# [About this task]
Starting with the line containing "intros Hargc. split_and!." and going on through the line containing "well as on [threads[1]]. *)", return the lines of the data below exactly, and only those.

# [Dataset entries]
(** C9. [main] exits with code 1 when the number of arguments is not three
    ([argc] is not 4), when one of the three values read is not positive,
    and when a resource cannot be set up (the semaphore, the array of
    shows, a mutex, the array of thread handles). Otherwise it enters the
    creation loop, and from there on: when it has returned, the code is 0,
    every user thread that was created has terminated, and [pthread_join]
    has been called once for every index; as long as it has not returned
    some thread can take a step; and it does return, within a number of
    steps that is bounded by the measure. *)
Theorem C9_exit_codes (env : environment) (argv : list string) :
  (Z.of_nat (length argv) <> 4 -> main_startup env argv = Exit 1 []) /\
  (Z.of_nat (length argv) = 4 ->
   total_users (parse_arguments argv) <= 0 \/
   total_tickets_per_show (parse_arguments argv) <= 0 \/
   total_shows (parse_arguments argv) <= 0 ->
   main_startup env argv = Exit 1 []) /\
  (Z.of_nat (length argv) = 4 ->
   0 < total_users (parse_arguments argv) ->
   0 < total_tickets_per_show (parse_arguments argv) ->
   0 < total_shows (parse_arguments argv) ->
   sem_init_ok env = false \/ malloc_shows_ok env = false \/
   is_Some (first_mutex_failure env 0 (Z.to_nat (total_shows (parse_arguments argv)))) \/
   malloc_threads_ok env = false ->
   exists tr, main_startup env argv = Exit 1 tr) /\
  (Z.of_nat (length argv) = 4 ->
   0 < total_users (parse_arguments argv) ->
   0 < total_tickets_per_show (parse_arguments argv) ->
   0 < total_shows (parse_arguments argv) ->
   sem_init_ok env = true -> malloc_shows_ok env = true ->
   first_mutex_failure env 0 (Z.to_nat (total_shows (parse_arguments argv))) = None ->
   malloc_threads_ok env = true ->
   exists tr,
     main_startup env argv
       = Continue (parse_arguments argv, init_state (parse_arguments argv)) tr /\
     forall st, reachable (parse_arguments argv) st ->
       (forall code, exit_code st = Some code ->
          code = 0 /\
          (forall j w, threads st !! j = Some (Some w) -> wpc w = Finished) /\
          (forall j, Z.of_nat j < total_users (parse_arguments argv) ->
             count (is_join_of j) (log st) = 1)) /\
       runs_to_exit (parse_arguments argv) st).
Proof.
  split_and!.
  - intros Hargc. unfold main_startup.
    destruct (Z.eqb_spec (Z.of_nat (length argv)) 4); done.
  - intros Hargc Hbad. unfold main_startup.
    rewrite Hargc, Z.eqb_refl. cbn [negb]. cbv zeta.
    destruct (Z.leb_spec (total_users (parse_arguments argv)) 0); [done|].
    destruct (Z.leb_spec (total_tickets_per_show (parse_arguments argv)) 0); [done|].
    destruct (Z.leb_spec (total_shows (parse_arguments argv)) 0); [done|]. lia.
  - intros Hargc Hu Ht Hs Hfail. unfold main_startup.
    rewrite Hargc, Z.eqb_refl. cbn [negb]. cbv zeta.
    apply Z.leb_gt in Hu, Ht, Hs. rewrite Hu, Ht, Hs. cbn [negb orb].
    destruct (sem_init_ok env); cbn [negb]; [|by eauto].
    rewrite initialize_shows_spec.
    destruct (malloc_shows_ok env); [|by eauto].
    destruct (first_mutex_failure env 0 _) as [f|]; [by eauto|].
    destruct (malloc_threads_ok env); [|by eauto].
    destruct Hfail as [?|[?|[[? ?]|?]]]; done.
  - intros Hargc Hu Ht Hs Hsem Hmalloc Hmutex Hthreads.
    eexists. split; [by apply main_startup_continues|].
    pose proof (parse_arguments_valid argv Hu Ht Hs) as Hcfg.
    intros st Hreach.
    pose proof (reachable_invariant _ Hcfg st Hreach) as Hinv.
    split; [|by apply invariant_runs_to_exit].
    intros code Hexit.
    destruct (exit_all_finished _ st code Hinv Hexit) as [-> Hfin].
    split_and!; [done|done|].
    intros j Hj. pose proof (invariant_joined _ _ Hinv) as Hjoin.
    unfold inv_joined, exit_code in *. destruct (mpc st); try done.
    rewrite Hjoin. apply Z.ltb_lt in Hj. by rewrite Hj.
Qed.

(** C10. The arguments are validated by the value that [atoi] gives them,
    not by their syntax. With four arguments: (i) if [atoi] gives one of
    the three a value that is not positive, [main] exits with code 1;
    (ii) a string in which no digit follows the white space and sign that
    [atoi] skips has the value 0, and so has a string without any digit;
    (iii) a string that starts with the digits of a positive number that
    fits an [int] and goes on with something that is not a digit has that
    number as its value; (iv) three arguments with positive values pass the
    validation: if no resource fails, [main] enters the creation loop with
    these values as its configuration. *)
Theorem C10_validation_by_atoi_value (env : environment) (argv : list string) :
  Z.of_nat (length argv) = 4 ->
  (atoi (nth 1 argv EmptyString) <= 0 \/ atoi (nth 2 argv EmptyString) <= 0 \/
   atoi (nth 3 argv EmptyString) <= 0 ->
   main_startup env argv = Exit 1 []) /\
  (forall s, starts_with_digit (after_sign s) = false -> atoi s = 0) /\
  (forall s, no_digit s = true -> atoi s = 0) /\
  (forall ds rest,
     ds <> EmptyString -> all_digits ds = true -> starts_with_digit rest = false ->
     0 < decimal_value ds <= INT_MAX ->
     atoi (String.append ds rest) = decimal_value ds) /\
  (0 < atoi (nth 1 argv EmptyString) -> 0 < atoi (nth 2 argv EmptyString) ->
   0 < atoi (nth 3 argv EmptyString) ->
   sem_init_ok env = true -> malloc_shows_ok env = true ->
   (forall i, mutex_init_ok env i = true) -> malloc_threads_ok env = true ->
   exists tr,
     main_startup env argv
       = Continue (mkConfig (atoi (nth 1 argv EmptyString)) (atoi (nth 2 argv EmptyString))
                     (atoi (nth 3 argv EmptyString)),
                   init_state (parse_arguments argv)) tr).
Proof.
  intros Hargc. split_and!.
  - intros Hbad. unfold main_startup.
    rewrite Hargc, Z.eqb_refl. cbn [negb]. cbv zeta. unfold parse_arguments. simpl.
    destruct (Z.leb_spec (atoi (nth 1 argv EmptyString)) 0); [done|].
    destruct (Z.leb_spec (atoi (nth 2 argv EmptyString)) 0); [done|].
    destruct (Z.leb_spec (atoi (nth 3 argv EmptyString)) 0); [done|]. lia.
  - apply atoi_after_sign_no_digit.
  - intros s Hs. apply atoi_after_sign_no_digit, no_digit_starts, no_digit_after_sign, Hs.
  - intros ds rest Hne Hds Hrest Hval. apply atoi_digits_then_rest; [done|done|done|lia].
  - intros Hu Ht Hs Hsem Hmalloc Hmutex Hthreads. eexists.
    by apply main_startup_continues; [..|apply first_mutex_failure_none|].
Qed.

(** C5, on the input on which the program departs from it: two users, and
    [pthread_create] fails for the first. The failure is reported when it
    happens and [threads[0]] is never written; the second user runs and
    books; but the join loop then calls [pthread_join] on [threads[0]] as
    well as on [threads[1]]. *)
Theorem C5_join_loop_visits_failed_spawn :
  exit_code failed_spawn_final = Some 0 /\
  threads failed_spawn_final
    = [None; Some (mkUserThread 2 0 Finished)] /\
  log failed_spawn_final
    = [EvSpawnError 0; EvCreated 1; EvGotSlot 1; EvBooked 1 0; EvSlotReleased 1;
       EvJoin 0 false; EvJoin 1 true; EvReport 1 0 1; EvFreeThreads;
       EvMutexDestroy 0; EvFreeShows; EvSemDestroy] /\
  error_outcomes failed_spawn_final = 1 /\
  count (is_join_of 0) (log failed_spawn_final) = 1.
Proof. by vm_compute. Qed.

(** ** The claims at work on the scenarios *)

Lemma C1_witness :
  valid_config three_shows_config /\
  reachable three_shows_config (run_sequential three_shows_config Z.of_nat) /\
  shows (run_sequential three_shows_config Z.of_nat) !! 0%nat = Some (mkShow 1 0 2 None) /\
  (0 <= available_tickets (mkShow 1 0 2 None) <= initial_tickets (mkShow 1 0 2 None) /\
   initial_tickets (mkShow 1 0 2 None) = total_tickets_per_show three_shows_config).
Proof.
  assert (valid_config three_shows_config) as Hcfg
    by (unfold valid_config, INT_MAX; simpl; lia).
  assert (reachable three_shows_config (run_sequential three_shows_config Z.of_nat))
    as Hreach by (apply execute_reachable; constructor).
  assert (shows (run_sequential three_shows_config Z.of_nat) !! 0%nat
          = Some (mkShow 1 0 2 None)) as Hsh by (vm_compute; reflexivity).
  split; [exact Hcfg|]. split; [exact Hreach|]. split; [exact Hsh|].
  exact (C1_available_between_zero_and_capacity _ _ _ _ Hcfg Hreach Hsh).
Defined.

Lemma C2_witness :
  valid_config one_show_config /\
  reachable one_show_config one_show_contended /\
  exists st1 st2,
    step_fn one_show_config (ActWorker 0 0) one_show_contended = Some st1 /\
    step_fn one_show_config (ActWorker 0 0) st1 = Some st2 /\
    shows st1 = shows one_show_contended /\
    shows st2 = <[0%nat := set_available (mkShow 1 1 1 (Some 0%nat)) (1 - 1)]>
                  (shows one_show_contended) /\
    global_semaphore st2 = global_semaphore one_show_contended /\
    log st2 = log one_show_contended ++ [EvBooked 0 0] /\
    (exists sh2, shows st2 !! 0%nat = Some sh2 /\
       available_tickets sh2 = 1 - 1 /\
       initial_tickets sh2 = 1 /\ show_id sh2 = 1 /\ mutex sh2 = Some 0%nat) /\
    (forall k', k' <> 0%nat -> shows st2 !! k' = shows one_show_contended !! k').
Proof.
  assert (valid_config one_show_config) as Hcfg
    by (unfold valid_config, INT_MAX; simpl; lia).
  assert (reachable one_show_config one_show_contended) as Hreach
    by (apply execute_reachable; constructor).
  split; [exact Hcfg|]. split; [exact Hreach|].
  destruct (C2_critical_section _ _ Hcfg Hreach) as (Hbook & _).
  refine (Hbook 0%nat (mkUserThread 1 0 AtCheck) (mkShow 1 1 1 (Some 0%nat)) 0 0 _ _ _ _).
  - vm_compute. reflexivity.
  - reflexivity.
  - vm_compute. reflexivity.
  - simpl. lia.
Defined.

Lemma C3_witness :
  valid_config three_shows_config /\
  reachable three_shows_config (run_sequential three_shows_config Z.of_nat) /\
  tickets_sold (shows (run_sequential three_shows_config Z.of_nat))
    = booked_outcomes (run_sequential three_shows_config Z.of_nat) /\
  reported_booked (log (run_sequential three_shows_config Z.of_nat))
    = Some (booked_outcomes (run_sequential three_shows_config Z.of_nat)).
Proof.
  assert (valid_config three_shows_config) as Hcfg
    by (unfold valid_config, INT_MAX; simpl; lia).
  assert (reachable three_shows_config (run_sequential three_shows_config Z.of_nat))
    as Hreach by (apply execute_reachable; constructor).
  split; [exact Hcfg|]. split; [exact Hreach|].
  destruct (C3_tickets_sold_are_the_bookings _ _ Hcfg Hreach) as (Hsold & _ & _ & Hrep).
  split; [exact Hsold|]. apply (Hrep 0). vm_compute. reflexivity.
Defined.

# [Exercise answer]
  intros Hargc. split_and!.
  - intros Hbad. unfold main_startup.
    rewrite Hargc, Z.eqb_refl. cbn [negb]. cbv zeta. unfold parse_arguments. simpl.
    destruct (Z.leb_spec (atoi (nth 1 argv EmptyString)) 0); [done|].
    destruct (Z.leb_spec (atoi (nth 2 argv EmptyString)) 0); [done|].
    destruct (Z.leb_spec (atoi (nth 3 argv EmptyString)) 0); [done|]. lia.
  - apply atoi_after_sign_no_digit.
  - intros s Hs. apply atoi_after_sign_no_digit, no_digit_starts, no_digit_after_sign, Hs.
  - intros ds rest Hne Hds Hrest Hval. apply atoi_digits_then_rest; [done|done|done|lia].
  - intros Hu Ht Hs Hsem Hmalloc Hmutex Hthreads. eexists.
    by apply main_startup_continues; [..|apply first_mutex_failure_none|].
Qed.

(** C5, on the input on which the program departs from it: two users, and
    [pthread_create] fails for the first. The failure is reported when it
    happens and [threads[0]] is never written; the second user runs and
    books; but the join loop then calls [pthread_join] on [threads[0]] as
    well as on [threads[1]]. *)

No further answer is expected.